(** * Voice over IP pipeline bridge (homeassistant/components/voip/voip.py)

    A shallow embedding of [PipelineRtpDatagramProtocol]: the utterance
    extractor [_segment_audio] with its bounded look-back deque, and the
    per-call supervisor ([on_chunk], [_run_pipeline], [_event_callback],
    [_send_media]) as handlers over an explicit session state. *)

From Stdlib Require Import String.
From Stdlib Require Import List Bool Arith ZArith Lia.
From Stdlib.Strings Require Import Byte.
Import ListNotations.

Set Implicit Arguments.

(** Raw audio is Python [bytes]. *)
Definition bytes := list byte.

(** Truth value of a [bytes] object: only [b""] is falsy. *)
Definition truthy (b : bytes) : bool :=
  match b with
  | [] => false
  | _ :: _ => true
  end.

(** voip.py line 31. *)
Definition _BUFFERED_CHUNKS_BEFORE_SPEECH : nat := 100.

(** ** collections.deque with a maximum length *)

Module Deque.

Record deque (A : Type) : Type := mk { maxlen : nat; items : list A }.

Arguments mk {A} maxlen items.

(** [deque(maxlen=n)] *)
Definition make {A} (n : nat) : deque A := mk n [].

(** [len(d)] *)
Definition len {A} (d : deque A) : nat := length (items d).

----

◆ **Task to complete**: Output the entire listing above, character for character.

◆ **Solution for this exercise**:
(** * Voice over IP pipeline bridge (homeassistant/components/voip/voip.py)

    A shallow embedding of [PipelineRtpDatagramProtocol]: the utterance
    extractor [_segment_audio] with its bounded look-back deque, and the
    per-call supervisor ([on_chunk], [_run_pipeline], [_event_callback],
    [_send_media]) as handlers over an explicit session state. *)

From Stdlib Require Import String.
From Stdlib Require Import List Bool Arith ZArith Lia.
From Stdlib.Strings Require Import Byte.
Import ListNotations.

Set Implicit Arguments.

(** Raw audio is Python [bytes]. *)
Definition bytes := list byte.

(** Truth value of a [bytes] object: only [b""] is falsy. *)
Definition truthy (b : bytes) : bool :=
  match b with
  | [] => false
  | _ :: _ => true
  end.

(** voip.py line 31. *)
Definition _BUFFERED_CHUNKS_BEFORE_SPEECH : nat := 100.

(** ** collections.deque with a maximum length *)

Module Deque.

Record deque (A : Type) : Type := mk { maxlen : nat; items : list A }.

Arguments mk {A} maxlen items.

(** [deque(maxlen=n)] *)
Definition make {A} (n : nat) : deque A := mk n [].

(** [len(d)] *)
Definition len {A} (d : deque A) : nat := length (items d).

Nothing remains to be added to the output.